Hi I am writing a program that counts the number of times each word occurs in a file. Then it prints a list of words with counts between 800 and 1000, sorted in the order of count. I am stuck on keeping a counter to see if the first word matches the next until a new word appears. In the main I am trying to open the file, read each word by word and call sort in the while loop to sort the vector. Then, in the for loop go through all the words and if the first word equals the second count++. I don't think that is how you keep a counter.

Here is the code:

#include <string>
#include <iostream>
#include <fstream>
#include <vector>
#include <algorithm>
#include <set>

using namespace std;

vector<string> lines;
vector<int> second;
set<string> words;
multiset<string> multiwords;

void readLines(const char *filename)
{
    string line;
    ifstream infile;
    infile.open(filename);
    if (!infile)
    {       
        cerr << filename << " cannot open" << endl; 
          return; 
    }       
    getline(infile, line);
    while (!infile.eof())
    {
        lines.push_back(line);
        getline(infile, line);
    }  
    infile.close();
}

int binary_search(vector<string> &v, int size, int value)
{
    int from = 0;
    int to = size - 1;
    while (from <= to)
    {  
        int mid = (from + to) / 2;
        int mid_count = multiwords.count(v[mid]);
        if (value == mid_count) 
            return mid;
        if (value < mid_count) to = mid - 1;
        else from = mid + 1;
    }
   return from;
}

int main() 
{
    vector<string> words;
    string x;
    ifstream inFile;
    int count = 0;

    inFile.open("bible.txt");
    if (!inFile) 
    {
        cout << "Unable to open file";
        exit(1);
    }
    while (inFile >> x){
        sort(words.begin(), words.end());
    }

    for(int i = 0;i < second.size();i++)
    {
        if(x == x+1)
        {
            count++;
        }
        else
            return;
    }
    inFile.close();
}

I'm sorry I don't know why it did that at the beginning of my code. — Chris, May 23 '11 at 22:54
Did you actually ask a question?
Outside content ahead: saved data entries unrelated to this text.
(* ===== verification/RuntimeReplay.v ===== *)
(** * The runtime of a native build, in the circuit

    The modules of the rollup make the same requests in a native build and in the circuit, but
    for the accessory state that the EVM keeps to serve queries: [citrea_mirrors] is the instance
    of [RuntimeMirrors] for the runtime of [Modules]. *)

From S2P Require Import Prelude DaTypes MerkleTree Forks CacheLog StateMonad WorkingSet ZkStorage.
From S2P Require Import ShortProof ShortHeaderProofProvider Program Containers EvmState L2Block StfBlueprint.
From S2P Require Import Replay ProverStorage NodeState BlockReplay Evm Modules.

Create HintDb mirror.

(** A program that both builds share is taken apart; what it is made of is in the database. *)
Ltac mirror_step :=
  match goal with
  | |- mirrors _ eq (_ ≫= _) _ => apply mirrors_bind_eq; [|intros ?]
  | |- mirrors _ eq (_ <$> ?p) _ => apply (mirrors_bind_eq _ _ p p); [|intros ?]
  | |- mirrors _ eq (pure _) _ => apply mirrors_pure
  | |- mirrors _ eq (PDone _) _ => apply mirrors_pure
  | |- mirrors _ eq (mret _) _ => by apply mirrors_ret
  | |- mirrors _ eq (prog_map_err _ _) _ => apply mirrors_map_err
  | |- mirrors _ eq (prog_fold _ _ _) _ => apply mirrors_fold; [done|intros ? ? ? <-]
  | |- mirrors _ eq (match ?x with _ => _ end) _ => destruct x
  end.
Ltac mirror := repeat first [solve [eauto with mirror] | mirror_step].

Section containers.
Context (height : Z) (a : area) (a_ok : a ≠ AccessoryArea) {V : Type} `{StateValueCodec V}.

Lemma mirrors_get_decoded {E} key : mirrors (E:=E) height eq (get_decoded (V:=V) a key) (get_decoded a key).
Proof.
  unfold get_decoded. apply mirrors_read; [done|]. intros [v|]; mirror.
Qed.
Lemma mirrors_set_encoded {E} key (v : V) : mirrors (E:=E) height eq (set_encoded a key v) (set_encoded a key v).
Proof. apply mirrors_write; [done|]. by apply mirrors_ret. Qed.
End containers.
#[export] Hint Extern 2 (mirrors _ eq (get_decoded _ _) _) => by apply mirrors_get_decoded : mirror.
#[export] Hint Extern 2 (mirrors _ eq (set_encoded _ _ _) _) => by apply mirrors_set_encoded : mirror.
#[export] Hint Extern 2 (mirrors _ eq (StateValue.get _ _) _) => by apply mirrors_get_decoded : mirror.
#[export] Hint Extern 2 (mirrors _ eq (StateValue.set _ _ _) _) => by apply mirrors_set_encoded : mirror.
#[export] Hint Extern 2 (mirrors _ eq (StateMap.get _ _ _) _) => by apply mirrors_get_decoded : mirror.
#[export] Hint Extern 2 (mirrors _ eq (StateMap.set _ _ _ _) _) => by apply mirrors_set_encoded : mirror.

Section evm.
Context `{Revm} `{Sha256}.
Context `{Borsh Z} `{Borsh U256} `{Borsh EvmAddress} `{Borsh AccountInfo}.
Context (height : Z).

Lemma mirrors_account_info {E} a : mirrors (E:=E) height eq (account_info a) (account_info a).
Proof. unfold account_info. mirror. Qed.
Lemma mirrors_account_set {E} a i : mirrors (E:=E) height eq (account_set a i) (account_set a i).
Proof. unfold account_set. mirror. Qed.
Lemma mirrors_storage_get {E} a k : mirrors (E:=E) height eq (storage_get a k) (storage_get a k).
Proof. unfold storage_get. mirror. Qed.
Lemma mirrors_storage_set {E} a k v : mirrors (E:=E) height eq (storage_set a k v) (storage_set a k v).
Proof. unfold storage_set. mirror. Qed.
Lemma mirrors_blockhash_get {E} n : mirrors (E:=E) height eq (blockhash_get n) (blockhash_get n).
Proof. unfold blockhash_get. mirror. Qed.
Lemma mirrors_blockhash_set {E} n h : mirrors (E:=E) height eq (blockhash_set n h) (blockhash_set n h).
Proof. unfold blockhash_set. mirror. Qed.
Hint Resolve mirrors_account_info mirrors_account_set mirrors_storage_get mirrors_storage_set mirrors_blockhash_get
  mirrors_blockhash_set : mirror.

Lemma mirrors_last_l1 {E} :
  mirrors (E:=E) height eq get_last_l1_height_and_hash_in_light_client get_last_l1_height_and_hash_in_light_client.
Proof. unfold get_last_l1_height_and_hash_in_light_client. mirror. Qed.

Lemma mirrors_code_by_hash hash : mirrors height eq (db_code_by_hash hash) (db_code_by_hash hash).
Proof.
  unfold db_code_by_hash, StateMap.get_with_verification_on_no_cache. mirror.
  apply mirrors_read_cached. intros [[v|] c]; mirror.
Qed.
Lemma mirrors_first_time {E} a :
  mirrors (E:=E) height eq (is_first_time_committing_address a) (is_first_time_committing_address a).
Proof. unfold is_first_time_committing_address, account_exists. mirror. Qed.
Hint Resolve mirrors_last_l1 mirrors_code_by_hash mirrors_first_time : mirror.

Lemma mirrors_db_run {A} (p : DbProg A) : mirrors height eq (db_run p) (db_run p).
Proof. induction p; cbn [db_run]; unfold db_basic, db_storage, db_block_hash; mirror. Qed.

Lemma mirrors_commit {E} changes : mirrors (E:=E) height eq (db_commit changes) (db_commit changes).
Proof. unfold db_commit, commit_account, commit_code. mirror. Qed.
Hint Resolve mirrors_db_run mirrors_commit : mirror.

Lemma mirrors_system_tx tx : mirrors height eq (verify_system_tx tx height) (verify_system_tx tx height).
Proof.
  unfold verify_system_tx. mirror. apply mirrors_shp; [done|mirror|].
  intros [[]|[]] Hr; [done|by eexists..].
Qed.
Hint Resolve mirrors_system_tx : mirror.

Lemma mirrors_execute env cfg txs rate used_gas flag :
  mirrors height eq (execute_multiple_tx env cfg txs rate used_gas height flag)
    (execute_multiple_tx env cfg txs rate used_gas height flag).
Proof. unfold execute_multiple_tx, execute_tx. mirror. Qed.

Lemma mirrors_begin {E} info :
  mirrors (E:=E) height eq (evm_begin_l2_block_hook info) (evm_begin_l2_block_hook info).
Proof. unfold evm_begin_l2_block_hook. mirror. Qed.

Lemma index_transaction_accessory {E} i p : only_area AccessoryArea (index_transaction (E:=E) i p).
Proof.
  unfold index_transaction. apply only_area_bind; [|intros _; apply only_area_bind; [|done]];
    (apply only_area_bind; [by apply only_area_bind; [apply only_get_decoded|]|done]).
Qed.

Lemma index_accessory {E} i l : only_area AccessoryArea (prog_fold (index_transaction (E:=E)) i l).
Proof.
  revert i. induction l as [|p l IH]; intros i; cbn [prog_fold]; [done|].
  apply only_area_bind; [apply index_transaction_accessory|apply IH].
Qed.

Lemma index_block_accessory {E} (block : Block) i l :
  only_area AccessoryArea
    (_ ← StateValue.set (E:=E) AccessoryArea evm_pending_head block;
     _ ← prog_fold index_transaction i l; mret tt).
Proof. apply only_area_bind; [done|intros _]. apply only_area_bind; [apply index_accessory|done]. Qed.

Lemma mirrors_end {E} self info :
  mirrors (E:=E) height eq (evm_end_l2_block_hook true self info) (evm_end_l2_block_hook false self info).
Proof.
  unfold evm_end_l2_block_hook.
  do 6 (apply mirrors_bind_eq; [solve [mirror]|intros ?]).
  apply mirrors_bind_eq; [apply mirrors_accessory, index_block_accessory|intros _; mirror].
Qed.
End evm.
#[export] Hint Resolve mirrors_last_l1 mirrors_begin mirrors_end mirrors_execute : mirror.

Section runtime.
Context `{Revm} `{Sha256} `{K256}.
Context `{Borsh Z} `{Borsh U256} `{Borsh EvmAddress} `{Borsh AccountInfo}.
Context `{Borsh RuleEnforcerData} `{Borsh SovAddress} `{Borsh PubKey} `{Borsh SovAccount} `{Borsh RuntimeCall}.

Lemma mirrors_dispatch evm c ctx :
  mirrors (ctx_slot_height ctx) eq (citrea_dispatch_call evm c ctx) (citrea_dispatch_call evm c ctx).
Proof.
  destruct c as [|txs|[a|max]]; cbn [citrea_dispatch_call].
  - mirror.
  - unfold execute_call. mirror.
  - unfold RuleEnforcer.call, RuleEnforcer.change_authority, RuleEnforcer.get_authority. mirror.
  - unfold RuleEnforcer.call, RuleEnforcer.modify_max_l2_blocks_per_l1, RuleEnforcer.get_authority. mirror.
Qed.

Lemma mirrors_pre_dispatch height tx arg :
  mirrors height (λ c c', c' = c ∧ ctx_slot_height c = hook_height arg)
    (citrea_pre_dispatch tx arg) (citrea_pre_dispatch tx arg).
Proof.
  unfold citrea_pre_dispatch. eapply (mirrors_bind _ eq); [|by intros a ? <-; apply mirrors_ret].
  unfold Accounts.pre_dispatch_tx_hook, Accounts.get_or_create_default, Accounts.create_default_account,
    Accounts.exit_if_address_exists. mirror.
Qed.

Lemma mirrors_post_dispatch height tx :
  mirrors height eq (Accounts.post_dispatch_tx_hook tx) (Accounts.post_dispatch_tx_hook tx).
Proof. unfold Accounts.post_dispatch_tx_hook, StateMap.get_or_err. mirror. Qed.

Lemma mirrors_end_hook height evm info :
  mirrors height eq (citrea_end_hook true evm info) (citrea_end_hook false evm info).
Proof.
  unfold citrea_end_hook, RuleEnforcer.end_l2_block_hook, RuleEnforcer.hook_handler,
    RuleEnforcer.apply_block_count_rule. mirror.
Qed.

(** What the two builds keep in memory is the same. *)
#[global] Program Instance citrea_mirrors fork_0 : RuntimeMirrors (citrea_runtime true fork_0) (citrea_runtime false fork_0) := {|
  rt_rel evm evm' := evm = evm';
  call_rel c c' := c = c'
|}.
Next Obligation. intros fork_0 msg c Hc. by exists c. Qed.
Next Obligation. intros fork_0 rt ? c ? ctx <- <-. apply mirrors_dispatch. Qed.
Next Obligation. intros fork_0 rt ? tx arg spec <-. apply mirrors_pre_dispatch. Qed.
Next Obligation. intros fork_0 rt ? tx ctx spec <-. apply mirrors_post_dispatch. Qed.
Next Obligation. intros fork_0 rt ? info <-. apply mirrors_begin. Qed.
Next Obligation. intros fork_0 rt ? info <-. apply mirrors_end_hook. Qed.
Next Obligation. done. Qed.
End runtime.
Keeping a counter? Also, I'd be quite tempted to use sort|uniq -c (possibly with a sed to split multiword lines) if this was for something other than homework. I might use that design pattern when writing a solution, though a hash table would be more efficient if more complicated. — Seth Robertson, May 23 '11 at 22:57
You should think about **why** you are `return`ing in the `for` loop in `main()`. — Matt Ball, May 23 '11 at 23:01
Would it work if I read the first word into a new struct and set occurrences to 1, push into vector. read the second word, if it is in the vector update that words occurrences else, new struct, push. repeat. When done sort by the field, occurrences. — Chris, May 23 '11 at 23:09
This is my firs time on this site how do I post code in a comment? All I see is `code` — Chris, May 23 '11 at 23:15
@Chris, You might miss the last line of text in the input field. You should use `while (!infile.fail())` instead `while (!infile.eof())`. The last successful call to getline might set the eof flag. It's better to you fail() because it will only return true after the first unsuccessful call to getline. — Aaron McDaid, May 23 '11 at 23:23

sehe · Answer 1 · 2011-05-24T16:08:39.977

He. I know bluntly showing a solution is not really helping you. However.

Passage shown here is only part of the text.